MySQL – Speeding Up Database Import for 327MB Database

importmariadbMySQLperformance

We do database import a lot of times per day on a server with those specs :

  • Xeon E5-1620v2 4c/8t @ 3,8Ghz
  • 32 Go DDR3 ECC 1600MHz
  • Hard Drive 2x 3 To SATA3
  • MariaDB 10.14 with XtraDB

Given a 327Mb Database stored on the same server that will do the import, the import will take 3 minutes which is unusually long for this.

My my.cnf :

[mysqld]
character-set-server=latin1
innodb_file_per_table=1
max_allowed_packet=64M
skip-external-locking

innodb_buffer_pool_size=15G
innodb_log_file_size=2G
transaction-isolation=READ-COMMITTED
innodb_autoinc_lock_mode=2

max-connect-errors=100000
max-connections=500

I'm importing the database using the MySQL ansible import module

What could improve import performance without altering the backup database file

Best Answer

mysqldump, or .sql files, which is what that module uses is probably the least efficient way to import a database (the only less efficient way I can think of is to import and commit each row at once). If you want to speedup the import process, you should change the method.
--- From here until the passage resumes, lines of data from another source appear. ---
(** X6. In a run over at least one bucket, the final level of the battery
    (the "Eindsituatie batterij" of the summary) is the level in the last
    row of the table. *)
Theorem eindsituatie_is_laatste_rij (inst : Instellingen) (kwartieren : list Kwartier)
    (d : Resultaat) :
  kwartieren <> [] ->
  batterij_niveau_kWh (last (resultaten (simuleer inst kwartieren)) d)
  = batterij_niveau (simuleer inst kwartieren).
Proof.
  intros Hne.
  assert (H : resultaten (simuleer inst kwartieren) = [] \/
              batterij_niveau_kWh (last (resultaten (simuleer inst kwartieren)) d)
              = batterij_niveau (simuleer inst kwartieren)).
  { unfold simuleer.
    apply (fold_stap_behoudt inst
             (fun st => resultaten st = [] \/
                        batterij_niveau_kWh (last (resultaten st) d)
                        = batterij_niveau st)).
    - intros st kw _ _. right. simpl. rewrite last_last. reflexivity.
    - left. reflexivity. }
  destruct H as [E | E]; [| exact E].
  exfalso. revert E. apply resultaten_niet_leeg. exact Hne.
Qed.

Lemma eindsituatie_is_laatste_rij_witness :
  [kw_scenario; kw_beide] <> [] /\
  forall d,
    batterij_niveau_kWh
      (last (resultaten (simuleer inst_scenario [kw_scenario; kw_beide])) d)
    = batterij_niveau (simuleer inst_scenario [kw_scenario; kw_beide]).
Proof.
  assert (H : [kw_scenario; kw_beide] <> []) by discriminate.
  split; [exact H |].
  intros d.
  exact (eindsituatie_is_laatste_rij inst_scenario [kw_scenario; kw_beide] d H).
Defined.

(** ** Totals with and without the battery *)

Lemma som_le {A : Type} (f g : A -> Q) (l : list A) :
  Forall (fun a => f a <= g a) l -> som (map f l) <= som (map g l).
Proof.
  induction 1 as [| a l Ha _ IH]; simpl; lra.
Qed.

Lemma som_nonneg {A : Type} (f : A -> Q) (l : list A) :
  Forall (fun a => 0 <= f a) l -> 0 <= som (map f l).
Proof.
  induction 1 as [| a l Ha _ IH]; simpl; lra.
Qed.

(** X7. In a run within the widget ranges on buckets with non-negative
    import and export, the total grid import and the total grid export with
    the battery are non-negative and at most the totals without the
    battery, and the total charged energy is non-negative. *)
Theorem totalen_niet_slechter (inst : Instellingen) (kwartieren : list Kwartier) :
  binnen_bereik inst ->
  Forall niet_negatief kwartieren ->
  let eind := simuleer inst kwartieren in
  (0 <= energie_van_net eind /\
   energie_van_net eind <= energie_zonder_batterij_van_net eind) /\
  (0 <= energie_naar_net eind /\
   energie_naar_net eind <= energie_zonder_batterij_naar_net eind) /\
  0 <= energie_op_batterij eind.
Proof.
  intros Hinst Hkw eind.
  apply binnen_bereik_bruikbaar in Hinst.
  destruct (simuleer_in_orde inst kwartieren Hinst Hkw) as [_ Hres].
  destruct (simuleer_totalen inst kwartieren) as (T1 & T2 & T3 & T4).
  pose proof (op_batterij_som inst kwartieren) as T0.
  fold eind in Hres, T0, T1, T2, T3, T4.
  rewrite T0, T1, T2, T3, T4.
  repeat split.
  - apply som_nonneg. eapply Forall_impl; [| exact Hres]. intros r H. apply H.
  - apply som_le. eapply Forall_impl; [| exact Hres]. intros r H. apply H.
  - apply som_nonneg. eapply Forall_impl; [| exact Hres]. intros r H. apply H.
  - apply som_le. eapply Forall_impl; [| exact Hres]. intros r H. apply H.
  - apply som_nonneg. eapply Forall_impl; [| exact Hres]. intros r H. apply H.
Qed.

Lemma totalen_niet_slechter_witness :
  binnen_bereik inst_scenario /\
  Forall niet_negatief [kw_beide] /\
  energie_van_net (simuleer inst_scenario [kw_beide])
  <= energie_zonder_batterij_van_net (simuleer inst_scenario [kw_beide]) /\
  energie_naar_net (simuleer inst_scenario [kw_beide])
  <= energie_zonder_batterij_naar_net (simuleer inst_scenario [kw_beide]).
Proof.
  split; [exact scenario_binnen_bereik |].
  split; [exact scenario_beide_niet_negatief |].
  destruct (totalen_niet_slechter inst_scenario [kw_beide]
              scenario_binnen_bereik scenario_beide_niet_negatief)
    as ((_ & H1) & (_ & H2) & _).
  split; assumption.
Defined.

(** ** Buckets that leave the battery alone *)

Lemma min3_nul (b c : Q) : 0 <= b -> 0 <= c -> min3 0 b c == 0.
Proof.
  intros Hb Hc. unfold min3.
  rewrite (Q.min_l 0 b) by exact Hb. apply Q.min_l. exact Hc.
Qed.

(** X9. A bucket without import and without export, met at a level
    between [soc_min] and [soc_max] with a non-negative inverter power,
    changes nothing: the level stays, and its row has no charge, no
    discharge and no grid flow. *)
Theorem kwartier_zonder_energie (inst : Instellingen) (st : Toestand) (kw : Kwartier) :
  0 <= max_vermogen_kW inst ->
  soc_min inst <= batterij_niveau st ->
  batterij_niveau st <= soc_max inst ->
  afname kw == 0 ->
  injectie kw == 0 ->
  batterij_niveau (stap inst st kw) == batterij_niveau st /\
  exists r,
    resultaten (stap inst st kw) = resultaten st ++ [r] /\
    opladen_kWh r == 0 /\ ontladen_kWh r == 0 /\
    van_net_kWh r == 0 /\ naar_net_kWh r == 0.
Proof.
  intros Hp Hlo Hhi Haf Hinj.
  assert (Hmax : 0 <= max_energie_per_kwartier inst).
  { unfold max_energie_per_kwartier, kwartier_uur. lra. }
  assert (Hopl : effectief_opladen inst (batterij_niveau st) kw == 0).
  { unfold effectief_opladen, potentieel_opladen, min3.
    rewrite Hinj, !Qmult_0_l. apply min3_nul; lra. }
  assert (Hpot : potentieel_ontladen inst
                   (batterij_niveau st + effectief_opladen inst (batterij_niveau st) kw) kw
                 == 0).
  { unfold potentieel_ontladen, min3. rewrite Haf, Hopl.
    unfold Qdiv at 1. rewrite Qmult_0_l. apply min3_nul; lra. }
  assert (Heff : effectief_ontladen inst
                   (batterij_niveau st + effectief_opladen inst (batterij_niveau st) kw) kw
                 == 0).
  { unfold effectief_ontladen. rewrite Hpot. ring. }
  split; [simpl; lra |].
  eexists. split; [reflexivity |]. simpl.
  split; [exact Hopl |]. split; [exact Heff |]. split.
  - unfold van_net. rewrite Heff, Haf. reflexivity.
  - unfold naar_net. rewrite Hopl, Hinj. reflexivity.
Qed.

Lemma kwartier_zonder_energie_witness :
  0 <= max_vermogen_kW inst_scenario /\
  soc_min inst_scenario <= batterij_niveau (begin inst_scenario) /\
  batterij_niveau (begin inst_scenario) <= soc_max inst_scenario /\
  afname kw_nul == 0 /\
  injectie kw_nul == 0 /\
  batterij_niveau (stap inst_scenario (begin inst_scenario) kw_nul)
  == batterij_niveau (begin inst_scenario).
Proof.
  assert (H1 : 0 <= max_vermogen_kW inst_scenario) by (vm_compute; discriminate).
  assert (H2 : soc_min inst_scenario <= batterij_niveau (begin inst_scenario))
    by (vm_compute; discriminate).
  assert (H3 : batterij_niveau (begin inst_scenario) <= soc_max inst_scenario)
    by (vm_compute; discriminate).
  assert (H4 : afname kw_nul == 0) by reflexivity.
  assert (H5 : injectie kw_nul == 0) by reflexivity.
  repeat (split; [assumption |]).
  exact (proj1 (kwartier_zonder_energie inst_scenario (begin inst_scenario) kw_nul
                  H1 H2 H3 H4 H5)).
Defined.

Lemma half_binnen_bereik : binnen_bereik inst_half.
Proof.
  unfold binnen_bereik, inst_half; simpl.
  repeat split; try lia; unfold Qle; simpl; lia.
Defined.

(** X10. Within the widget ranges, a battery that is at [soc_max] charges
    nothing from a bucket with non-negative export: the whole export goes to
    the grid. *)
Theorem volle_batterij (inst : Instellingen) (st : Toestand) (kw : Kwartier) :
  binnen_bereik inst ->
  batterij_niveau st == soc_max inst ->
  0 <= injectie kw ->
  exists r,
    resultaten (stap inst st kw) = resultaten st ++ [r] /\
    opladen_kWh r == 0 /\ naar_net_kWh r == injectie kw.
Proof.
  intros Hinst Hvol Hinj.
  apply binnen_bereik_bruikbaar in Hinst.
  destruct (laden_zonder_ruimte inst Hinst (batterij_niveau st) kw Hinj Hvol)
    as [Hopl Hnaar].
  eexists. split; [reflexivity |]. simpl. split; assumption.
Qed.

Lemma volle_batterij_witness :
  binnen_bereik inst_half /\
  batterij_niveau (begin inst_half) == soc_max inst_half /\
  0 <= injectie kw_scenario /\
  exists r,
    resultaten (stap inst_half (begin inst_half) kw_scenario) = [r] /\
    opladen_kWh r == 0 /\ naar_net_kWh r == injectie kw_scenario.
Proof.
  assert (H1 : batterij_niveau (begin inst_half) == soc_max inst_half)
    by (vm_compute; reflexivity).
  assert (H2 : 0 <= injectie kw_scenario) by (vm_compute; discriminate).
  split; [exact half_binnen_bereik |].
  split; [exact H1 |]. split; [exact H2 |].
  exact (volle_batterij inst_half (begin inst_half) kw_scenario
           half_binnen_bereik H1 H2).
Defined.

(** X11. Within the widget ranges, a battery that is at [soc_min] and meets
    a bucket with import and no export delivers nothing: the level stays at
    [soc_min] and the whole import comes from the grid. *)
Theorem lege_batterij (inst : Instellingen) (st : Toestand) (kw : Kwartier) :
  binnen_bereik inst ->
  batterij_niveau st == soc_min inst ->
  injectie kw == 0 ->
  0 <= afname kw ->
  batterij_niveau (stap inst st kw) == soc_min inst /\
  exists r,
    resultaten (stap inst st kw) = resultaten st ++ [r] /\
    opladen_kWh r == 0 /\ ontladen_kWh r == 0 /\ van_net_kWh r == afname kw.
Proof.
  intros Hinst Hleeg Hinj Haf.
  apply binnen_bereik_bruikbaar in Hinst.
  pose proof Hinst as [Hmax Hel Heo Hb1 Hb2].
  assert (Hopl : effectief_opladen inst (batterij_niveau st) kw == 0).
  { unfold effectief_opladen, potentieel_opladen, min3.
    rewrite Hinj, !Qmult_0_l. apply min3_nul; lra. }
  set (niveau1 := batterij_niveau st + effectief_opladen inst (batterij_niveau st) kw).
  assert (Hpot : potentieel_ontladen inst niveau1 kw == 0).
  { apply Qle_antisym.
    - pose proof (min3_le_3
                    (afname kw / (eff_ontladen inst * vertraging_ontladen inst + 0.000000001))
                    (max_energie_per_kwartier inst) (niveau1 - soc_min inst)) as H3.
      fold (potentieel_ontladen inst niveau1 kw) in H3. unfold niveau1 in *. lra.
    - apply potentieel_ontladen_nonneg; [exact Hinst | exact Haf |].
      unfold niveau1. lra. }
  assert (Heff : effectief_ontladen inst niveau1 kw == 0).
  { unfold effectief_ontladen. rewrite Hpot. ring. }
  split; [simpl; fold niveau1; unfold niveau1 in *; lra |].
  eexists. split; [reflexivity |]. simpl. fold niveau1.
  split; [exact Hopl |]. split; [exact Heff |].
  unfold van_net. rewrite Heff. rewrite Q.max_l; lra.
Qed.

Lemma lege_batterij_witness :
  binnen_bereik inst_half /\
  batterij_niveau (begin inst_half) == soc_min inst_half /\
  injectie {| datetime := t0; afname := 1; injectie := 0 |} == 0 /\
  0 <= afname {| datetime := t0; afname := 1; injectie := 0 |} /\
  batterij_niveau
    (stap inst_half (begin inst_half) {| datetime := t0; afname := 1; injectie := 0 |})
  == soc_min inst_half.
Proof.
  assert (H1 : batterij_niveau (begin inst_half) == soc_min inst_half)
    by (vm_compute; reflexivity).
  assert (H2 : injectie {| datetime := t0; afname := 1; injectie := 0 |} == 0)
    by reflexivity.
  assert (H3 : 0 <= afname {| datetime := t0; afname := 1; injectie := 0 |})
    by (vm_compute; discriminate).
  split; [exact half_binnen_bereik |].
  repeat (split; [assumption |]).
  exact (proj1 (lege_batterij inst_half (begin inst_half) _
                  half_binnen_bereik H1 H2 H3)).
Defined.
(** * ipyloading: a shallow embedding of [src/ipyloading/loading.py]

    The package declares Python 2.7 (setup.py classifiers), so the
    embedding follows Python 2.7 semantics: [string.Template], mixed-type
    comparison (None < numbers < str), [int()] and [float()] of strings.
    Python floats are modelled by exact rationals [Q]. *)

From Stdlib Require Import QArith Qabs Qminmax Qround Ascii String.
From stdpp Require Import base gmap strings pretty list.

Open Scope string_scope.

(* ------------------------------------------------------------------ *)
(** ** Python values *)

(** The values the widget's parameter bag holds: [None], [int],
    [float] and [str]. *)
Inductive pyval :=
| VNone
| VInt (z : Z)
| VFloat (q : Q)
| VStr (s : string).

(** Exceptions the code can raise. *)
Inductive exc := TypeError | ValueError | KeyError.

(** Python truthiness, as used by [if not border] / [if not margin]. *)
Definition truthy (v : pyval) : bool :=
  match v with
  | VNone => false
  | VInt z => negb (Z.eqb z 0)
  | VFloat q => negb (Qeq_bool q 0)
  | VStr s => negb (String.eqb s "")
  end.

(** Numeric view of a value ([int] and [float]). *)
Definition py_num (v : pyval) : option Q :=
  match v with
  | VInt z => Some (inject_Z z)
  | VFloat q => Some q
  | _ => None
  end.

(** [a * b] on numbers: int * int is an int, anything with a float is a
    float; [None] or [str] operands with a float raise [TypeError]. *)
Definition py_mul (a b : pyval) : exc + pyval :=
  match a, b with
  | VInt x, VInt y => inr (VInt (x * y))
  | _, _ =>
      match py_num a, py_num b with
      | Some x, Some y => inr (VFloat (x * y))
      | _, _ => inl TypeError
      end
  end.

(** [a + b] on numbers. *)
Definition py_add (a b : pyval) : exc + pyval :=
  match a, b with
  | VInt x, VInt y => inr (VInt (x + y))
  | _, _ =>
      match py_num a, py_num b with
      | Some x, Some y => inr (VFloat (x + y))
      | _, _ => inl TypeError
      end
  end.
There are several things that you can do in the MySQL configuration that will speed up the import, but you will be missing the most important one: parallel import. If you can import using the same file in 4-8 threads, you will not get a linear performance grow, but it will scale without problems. Split the file in different tables/partitions and you will get almost a linear speedup. With specialized tools like mydumper you can get 5-10x speedup. With raw backup tools you would probably get almost-infinite speedup.

Regarding configuration, which is probably the only thing you are interested in, you can set:

  • innodb_flush_log_at_trx_commit = 2. This is the most important suggestion. Makes the writes inconsistent with disk, but provides a great improvement if you are not using a hardware cache. It dependes on how slow is your disk, but can give you a 10x speedup. Not safe for normal operation, many people use it for unimportant data.
  • innodb_doublewrite = 0. Disables corruption checks. Very unsafe, and likely to corrupt your database in case of a crash. Can give you in your case around 2x speedup. Do not run MySQL never on this mode except for the import.
  • checksums = none (the syntax may have changed in 10). Disables page checksum. it wont't be very useful, as your CPU is not the bottleneck
  • performance_schema = off- not sure the default in Maria 10, probably can be disabled for the import without problems, but it won't give you a large speedup
  • innodb_buffer_pool_size and innodb_log_file_size they are already large on your setup -way larger than your data-, so no need to change in your case)

There are other things, but they require changing the file, like creating the secondary indexes afterwards.